36. Edna Lewis- The granddaughter of an emancipated slave, Lewis, another Judith Jones protégée, brought sophisticated Southern dishes into the spotlight.

Now Edna Lewis?  Edna Lewis I know.  Lewis was born on April 13, 1916 in Freetown, Virginia, a community founded in the late 19th century by three freed slaves, one of who was Edna's grandfather.  She was one of eight children.  Edna grew up cooking with her family, using fresh, seasonal foods as a way of life and a wood-burning stove.  Her father died when she was 16 and Edna left freetown.  She made her way to Washington DC and eventually New York city where her first jobs were as a seamstress and working for a communist newspaper; she was also involved in political campaigning and demonstrating for FDR.

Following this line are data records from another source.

(** What such a flush leaves of the store [db]: the constraints hold, the
    engine and the users are the same, and in the tasks table the row read
    back stands for [T]: nothing is written when no column changes; every
    other row is as before and the others keep their order; on an engine that
    updates in place the row is where [T] was. *)
Definition leaves (db : Store.t) (now : DateTime) (T new : Task.t)
    (db' : Store.t) : Prop :=
  Store.wf db'
  ∧ Store.engine db' = Store.engine db
  ∧ Store.users db' = Store.users db
  ∧ Store.tasks db'
    = (if decide (new = T) then Store.tasks db
       else Store.written (Store.engine db) T (row now T new) (Store.tasks db))
  ∧ Store.tasks db' ≡ₚ Updates.replaced T (row now T new) (Store.tasks db)
  ∧ (Engine.update_in_place (Store.engine db) = true →
     Store.tasks db' = Updates.replaced T (row now T new) (Store.tasks db))
  ∧ filter (λ r, Task.id r ≠ Task.id T) (Store.tasks db')
    = filter (λ r, Task.id r ≠ Task.id T) (Store.tasks db)
  ∧ row now T new ∈ Store.tasks db'.
End Flush.
(** * Properties *)

(** ** The parser of identifiers on examples *)

Example uuid_accepted_forms :
  Uuid.UUID "12345678-1234-5678-1234-567812345678"
  = Some 0x12345678123456781234567812345678
  ∧ Uuid.UUID "{12345678-1234-5678-1234-567812345678}"
    = Some 0x12345678123456781234567812345678
  ∧ Uuid.UUID "urn:uuid:12345678-1234-5678-1234-567812345678"
    = Some 0x12345678123456781234567812345678
  ∧ Uuid.UUID "12345678123456781234567812345678"
    = Some 0x12345678123456781234567812345678
  ∧ Uuid.UUID "ABCDEFAB-1234-5678-1234-567812345678"
    = Some 0xabcdefab123456781234567812345678
  ∧ Uuid.UUID "123456781234567812345678123456_8"
    = Some 0x1234567812345678123456781234568
  ∧ Uuid.UUID " 1234567812345678123456781234567"
    = Some 0x1234567812345678123456781234567
  ∧ Uuid.UUID "0x12345678-1234-5678-1234-5678123456"
    = Some 0x123456781234567812345678123456.
Proof. vm_compute. repeat split; reflexivity. Qed.

Example uuid_refused_forms :
  Uuid.UUID "not-a-uuid" = None
  ∧ Uuid.UUID "" = None
  ∧ Uuid.UUID "12345678-1234-5678-1234-56781234567" = None
  ∧ Uuid.UUID "12345678-1234-5678-1234-56781234567g" = None
  ∧ Uuid.UUID "12345678123456781234567812345__8" = None
  ∧ Uuid.UUID "1234567812345678123456781234567_" = None.
Proof. vm_compute. repeat split; reflexivity. Qed.

Example uuid_canonical_forms :
  Uuid.canonical "12345678-1234-5678-1234-567812345678" = true
  ∧ Uuid.canonical "12345678123456781234567812345678" = false
  ∧ Uuid.canonical "not-a-uuid" = false.
Proof. vm_compute. repeat split; reflexivity. Qed.

(** ** Lists of rows *)

Section filters.
Context {A : Type}.
Implicit Types (P Q : A → Prop) (l : list A).

Lemma filter_ext_elem_of P Q `{!∀ x, Decision (P x), !∀ x, Decision (Q x)} l :
  (∀ x, x ∈ l → (P x ↔ Q x)) → filter P l = filter Q l.
Proof.
  induction l as [|a l IH]; intros HPQ; [done|].
  rewrite !filter_cons.
  assert (P a ↔ Q a) by (apply HPQ; left).
  rewrite IH by (intros x Hx; apply HPQ; by right).
  destruct (decide (P a)), (decide (Q a)); tauto.
Qed.

Lemma filter_True l : filter (λ _ : A, True) l = l.
Proof.
  induction l as [|a l IH]; [done|]. by rewrite filter_cons_True, IH.
Qed.

Lemma list_intersection_filter `{!EqDecision A} l k :
  list_intersection l k = filter (.∈ k) l.
Proof.
  induction l as [|a l IH]; [done|]. simpl. rewrite filter_cons, IH.
  unfold decide_rel, decide. by destruct (list_elem_of_dec a k).
Qed.

Lemma filter_filter_intersection `{!EqDecision A}
    P Q `{!∀ x, Decision (P x), !∀ x, Decision (Q x)} l :
  filter Q (filter P l) = list_intersection (filter P l) (filter Q l).
Proof.
  rewrite list_intersection_filter. apply filter_ext_elem_of.
  intros x [_ Hx]%list_elem_of_filter. rewrite list_elem_of_filter. tauto.
Qed.

Lemma head_filter_None P `{!∀ x, Decision (P x)} l :
  head (filter P l) = None ↔ ∀ x, x ∈ l → ¬ P x.
Proof.
  rewrite head_None. split.
  - intros Hnil x Hx HP. by eapply filter_nil_not_elem_of.
  - intros Hno. induction l as [|a l IH]; [done|].
    rewrite filter_cons_False by (apply Hno; left).
    apply IH. intros x Hx. apply Hno. by right.
Qed.

Lemma head_filter_elem_of P `{!∀ x, Decision (P x)} l x :
  head (filter P l) = Some x → x ∈ l ∧ P x.
Proof.
  intros Hx%head_Some_elem_of%list_elem_of_filter. tauto.
Qed.
End filters.

(** ** The listing of an owner's tasks *)

Lemma filter_priority priority (l : list Task.t) :
  filter (Listing.priority_filter priority) l
  = if TaskService.truthy priority then filter (λ r, Task.priority r = priority) l else l.
Proof.
  destruct (TaskService.truthy priority) eqn:E.
  - apply list_filter_iff. intros r. unfold Listing.priority_filter. by rewrite E.
  - rewrite <- (filter_True l) at 2. apply list_filter_iff.
    intros r. unfold Listing.priority_filter. by rewrite E.
Qed.

Lemma filter_status status (l : list Task.t) :
  filter (Listing.status_filter status) l
  = if TaskService.truthy status then
      if decide (status = Some "completed") then
        filter (λ r, Task.completed r = Some true) l
      else if decide (status = Some "incomplete") then
        filter (λ r, Task.completed r = Some false) l
      else l
    else l.
Proof.
  destruct (TaskService.truthy status) eqn:E; repeat case_decide;
    first [ apply list_filter_iff
          | rewrite <- (filter_True l) at 2; apply list_filter_iff ];
    intros r; unfold Listing.status_filter; rewrite E; repeat case_decide; done.
Qed.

In 1948, she opened a restaurant with John Nicholson in Manhattan on East 57th Street called Café Nicholson.  Her simple, delicious Southern food (she was the chef) attracted regular famous faces such as Truman Capote, Gloria Vanderbilt, Tennessee Williams, Marlene Dietrich, and Richard Avedon (husband of Dorcas Avedon whom she had worked for when she was a seamstress and created a couple of dresses for Marilyn Monroe).  Edna stayed with Café Nicholson until 1954.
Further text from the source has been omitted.